[Dataset entries]
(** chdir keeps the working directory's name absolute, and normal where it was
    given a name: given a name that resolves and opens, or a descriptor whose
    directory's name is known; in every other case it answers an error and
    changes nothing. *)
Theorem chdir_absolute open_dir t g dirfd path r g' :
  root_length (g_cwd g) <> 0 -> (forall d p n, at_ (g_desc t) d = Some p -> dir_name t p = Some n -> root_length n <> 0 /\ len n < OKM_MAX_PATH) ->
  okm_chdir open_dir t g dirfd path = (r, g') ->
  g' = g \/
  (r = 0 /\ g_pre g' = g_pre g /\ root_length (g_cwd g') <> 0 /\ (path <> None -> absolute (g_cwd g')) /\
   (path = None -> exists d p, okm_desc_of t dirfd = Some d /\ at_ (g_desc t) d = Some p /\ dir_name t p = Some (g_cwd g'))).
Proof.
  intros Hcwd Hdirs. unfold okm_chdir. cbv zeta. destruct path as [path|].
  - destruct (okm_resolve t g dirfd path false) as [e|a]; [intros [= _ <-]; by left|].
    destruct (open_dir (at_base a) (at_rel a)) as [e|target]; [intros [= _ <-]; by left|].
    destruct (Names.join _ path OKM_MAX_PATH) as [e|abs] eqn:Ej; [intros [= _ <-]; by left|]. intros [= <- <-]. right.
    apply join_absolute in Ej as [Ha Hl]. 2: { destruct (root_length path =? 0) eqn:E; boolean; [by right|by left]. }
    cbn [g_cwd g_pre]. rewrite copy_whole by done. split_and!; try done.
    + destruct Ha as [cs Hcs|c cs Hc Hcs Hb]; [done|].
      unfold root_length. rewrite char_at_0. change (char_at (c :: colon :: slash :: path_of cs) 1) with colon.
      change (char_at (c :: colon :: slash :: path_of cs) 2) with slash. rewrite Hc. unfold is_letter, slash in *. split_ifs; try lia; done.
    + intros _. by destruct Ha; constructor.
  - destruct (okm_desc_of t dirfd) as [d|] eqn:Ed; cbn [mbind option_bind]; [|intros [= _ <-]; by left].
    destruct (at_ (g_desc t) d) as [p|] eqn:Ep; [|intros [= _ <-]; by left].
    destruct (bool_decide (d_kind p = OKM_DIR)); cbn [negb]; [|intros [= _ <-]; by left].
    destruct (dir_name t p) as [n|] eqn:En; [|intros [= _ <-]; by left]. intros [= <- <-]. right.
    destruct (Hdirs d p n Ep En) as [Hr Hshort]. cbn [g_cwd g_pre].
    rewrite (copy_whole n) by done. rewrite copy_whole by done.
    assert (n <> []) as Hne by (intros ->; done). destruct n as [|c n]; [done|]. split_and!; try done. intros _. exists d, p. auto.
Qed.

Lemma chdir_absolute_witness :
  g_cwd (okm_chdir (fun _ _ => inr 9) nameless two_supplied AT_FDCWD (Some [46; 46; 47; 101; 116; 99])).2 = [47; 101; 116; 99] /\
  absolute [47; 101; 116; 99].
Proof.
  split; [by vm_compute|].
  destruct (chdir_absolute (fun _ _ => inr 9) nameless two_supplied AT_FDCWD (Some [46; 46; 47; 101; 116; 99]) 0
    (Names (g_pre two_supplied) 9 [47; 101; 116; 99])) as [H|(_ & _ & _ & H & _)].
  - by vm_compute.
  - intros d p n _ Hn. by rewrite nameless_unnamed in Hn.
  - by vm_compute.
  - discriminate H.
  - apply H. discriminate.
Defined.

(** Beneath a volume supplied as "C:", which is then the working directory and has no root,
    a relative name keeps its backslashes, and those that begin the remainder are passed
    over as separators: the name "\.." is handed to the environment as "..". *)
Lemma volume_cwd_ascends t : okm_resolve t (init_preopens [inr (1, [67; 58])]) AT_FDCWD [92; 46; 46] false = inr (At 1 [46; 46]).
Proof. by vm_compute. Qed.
--
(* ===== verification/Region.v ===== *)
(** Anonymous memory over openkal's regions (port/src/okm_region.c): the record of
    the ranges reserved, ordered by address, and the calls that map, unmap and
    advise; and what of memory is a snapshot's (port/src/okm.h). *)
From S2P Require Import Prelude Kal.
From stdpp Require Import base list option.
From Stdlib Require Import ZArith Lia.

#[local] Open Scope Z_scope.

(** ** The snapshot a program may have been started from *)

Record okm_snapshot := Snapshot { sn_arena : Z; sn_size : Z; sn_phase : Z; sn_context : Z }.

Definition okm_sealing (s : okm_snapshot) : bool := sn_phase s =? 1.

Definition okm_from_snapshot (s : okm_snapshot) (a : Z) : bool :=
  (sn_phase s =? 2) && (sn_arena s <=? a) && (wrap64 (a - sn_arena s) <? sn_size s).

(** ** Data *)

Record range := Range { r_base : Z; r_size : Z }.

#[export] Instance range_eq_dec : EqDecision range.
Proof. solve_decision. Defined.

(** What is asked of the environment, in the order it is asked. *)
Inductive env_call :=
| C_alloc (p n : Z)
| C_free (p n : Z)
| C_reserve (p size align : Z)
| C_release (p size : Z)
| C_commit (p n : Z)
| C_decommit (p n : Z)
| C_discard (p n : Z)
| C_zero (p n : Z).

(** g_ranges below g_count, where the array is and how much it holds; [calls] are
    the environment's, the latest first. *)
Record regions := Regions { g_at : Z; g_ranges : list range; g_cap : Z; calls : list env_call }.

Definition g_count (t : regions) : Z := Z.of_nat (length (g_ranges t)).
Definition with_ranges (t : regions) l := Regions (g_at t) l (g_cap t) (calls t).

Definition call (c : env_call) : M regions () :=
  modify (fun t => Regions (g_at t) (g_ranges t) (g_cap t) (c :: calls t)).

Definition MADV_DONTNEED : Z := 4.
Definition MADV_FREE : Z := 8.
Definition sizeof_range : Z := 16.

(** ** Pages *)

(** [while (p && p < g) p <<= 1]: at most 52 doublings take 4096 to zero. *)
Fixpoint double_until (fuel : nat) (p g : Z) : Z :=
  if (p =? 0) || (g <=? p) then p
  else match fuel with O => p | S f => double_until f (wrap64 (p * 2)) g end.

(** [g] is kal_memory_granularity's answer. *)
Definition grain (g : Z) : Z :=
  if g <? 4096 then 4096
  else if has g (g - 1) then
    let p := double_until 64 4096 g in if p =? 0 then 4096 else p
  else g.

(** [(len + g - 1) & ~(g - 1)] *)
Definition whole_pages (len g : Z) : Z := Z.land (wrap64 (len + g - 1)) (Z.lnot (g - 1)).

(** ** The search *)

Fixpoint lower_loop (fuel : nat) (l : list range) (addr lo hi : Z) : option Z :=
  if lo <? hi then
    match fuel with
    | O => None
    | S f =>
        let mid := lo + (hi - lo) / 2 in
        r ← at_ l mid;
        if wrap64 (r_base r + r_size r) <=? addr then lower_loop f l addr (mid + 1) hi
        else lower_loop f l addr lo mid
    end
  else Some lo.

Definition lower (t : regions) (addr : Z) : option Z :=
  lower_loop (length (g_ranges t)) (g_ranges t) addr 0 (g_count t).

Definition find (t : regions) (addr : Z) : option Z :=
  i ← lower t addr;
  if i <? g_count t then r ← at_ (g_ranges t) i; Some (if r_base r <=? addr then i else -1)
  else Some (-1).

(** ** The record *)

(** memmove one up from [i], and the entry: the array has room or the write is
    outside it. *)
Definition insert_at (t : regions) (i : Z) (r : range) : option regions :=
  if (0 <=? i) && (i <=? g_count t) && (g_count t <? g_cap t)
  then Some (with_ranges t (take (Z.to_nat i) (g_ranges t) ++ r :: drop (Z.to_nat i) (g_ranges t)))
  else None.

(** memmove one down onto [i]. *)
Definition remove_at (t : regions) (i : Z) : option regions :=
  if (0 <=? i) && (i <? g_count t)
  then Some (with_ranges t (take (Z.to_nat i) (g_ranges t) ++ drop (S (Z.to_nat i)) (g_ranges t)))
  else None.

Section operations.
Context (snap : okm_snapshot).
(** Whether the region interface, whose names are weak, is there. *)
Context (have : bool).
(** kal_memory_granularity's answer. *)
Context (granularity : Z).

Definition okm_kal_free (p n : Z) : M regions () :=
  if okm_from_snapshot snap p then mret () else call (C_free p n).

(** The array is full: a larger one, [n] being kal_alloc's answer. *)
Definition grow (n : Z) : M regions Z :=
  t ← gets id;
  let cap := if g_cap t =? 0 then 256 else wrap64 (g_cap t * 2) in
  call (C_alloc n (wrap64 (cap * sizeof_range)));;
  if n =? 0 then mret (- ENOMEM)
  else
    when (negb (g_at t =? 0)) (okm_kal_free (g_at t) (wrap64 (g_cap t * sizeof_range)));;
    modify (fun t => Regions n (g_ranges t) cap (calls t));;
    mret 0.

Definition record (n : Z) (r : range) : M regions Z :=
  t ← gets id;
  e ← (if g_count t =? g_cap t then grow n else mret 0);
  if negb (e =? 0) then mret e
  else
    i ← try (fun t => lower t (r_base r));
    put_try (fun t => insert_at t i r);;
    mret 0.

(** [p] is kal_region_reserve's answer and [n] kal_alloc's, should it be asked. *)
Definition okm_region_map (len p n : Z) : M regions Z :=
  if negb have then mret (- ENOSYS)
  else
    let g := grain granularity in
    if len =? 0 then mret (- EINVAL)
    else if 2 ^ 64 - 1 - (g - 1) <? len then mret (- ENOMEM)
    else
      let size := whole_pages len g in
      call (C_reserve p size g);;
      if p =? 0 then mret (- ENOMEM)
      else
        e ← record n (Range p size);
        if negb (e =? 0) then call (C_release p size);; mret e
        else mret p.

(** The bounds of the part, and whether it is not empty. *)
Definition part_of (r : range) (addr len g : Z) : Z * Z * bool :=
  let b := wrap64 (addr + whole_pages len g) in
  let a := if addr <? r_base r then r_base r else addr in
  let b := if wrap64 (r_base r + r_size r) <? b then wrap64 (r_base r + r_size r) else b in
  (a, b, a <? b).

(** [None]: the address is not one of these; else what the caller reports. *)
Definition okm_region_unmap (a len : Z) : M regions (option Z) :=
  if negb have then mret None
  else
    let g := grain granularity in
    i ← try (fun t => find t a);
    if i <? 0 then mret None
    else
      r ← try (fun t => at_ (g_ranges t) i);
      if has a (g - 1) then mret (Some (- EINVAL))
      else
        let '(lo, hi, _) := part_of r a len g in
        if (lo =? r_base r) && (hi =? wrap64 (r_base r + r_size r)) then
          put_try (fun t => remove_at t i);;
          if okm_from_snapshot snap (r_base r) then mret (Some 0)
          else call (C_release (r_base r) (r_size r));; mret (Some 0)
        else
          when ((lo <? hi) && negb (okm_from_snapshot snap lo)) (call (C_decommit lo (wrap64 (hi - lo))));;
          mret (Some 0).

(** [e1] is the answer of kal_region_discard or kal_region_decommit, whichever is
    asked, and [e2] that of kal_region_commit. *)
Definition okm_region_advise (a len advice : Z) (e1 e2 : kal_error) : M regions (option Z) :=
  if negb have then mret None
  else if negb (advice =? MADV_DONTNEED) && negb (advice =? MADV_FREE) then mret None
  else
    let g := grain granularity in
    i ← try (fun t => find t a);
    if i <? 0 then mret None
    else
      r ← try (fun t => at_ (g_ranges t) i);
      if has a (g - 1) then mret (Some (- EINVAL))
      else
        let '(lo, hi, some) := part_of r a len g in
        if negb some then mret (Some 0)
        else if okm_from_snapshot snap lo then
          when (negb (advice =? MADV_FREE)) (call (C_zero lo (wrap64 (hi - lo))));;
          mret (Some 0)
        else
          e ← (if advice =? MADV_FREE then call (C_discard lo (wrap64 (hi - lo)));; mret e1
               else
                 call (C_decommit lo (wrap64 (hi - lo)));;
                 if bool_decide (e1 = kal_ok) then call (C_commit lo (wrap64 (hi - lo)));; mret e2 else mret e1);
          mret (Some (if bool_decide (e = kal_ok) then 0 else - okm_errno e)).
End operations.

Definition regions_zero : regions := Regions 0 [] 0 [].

> **Task goal**
In the entries above, how many lines contain the string "apply"? Say only the number.

> **Written response**
2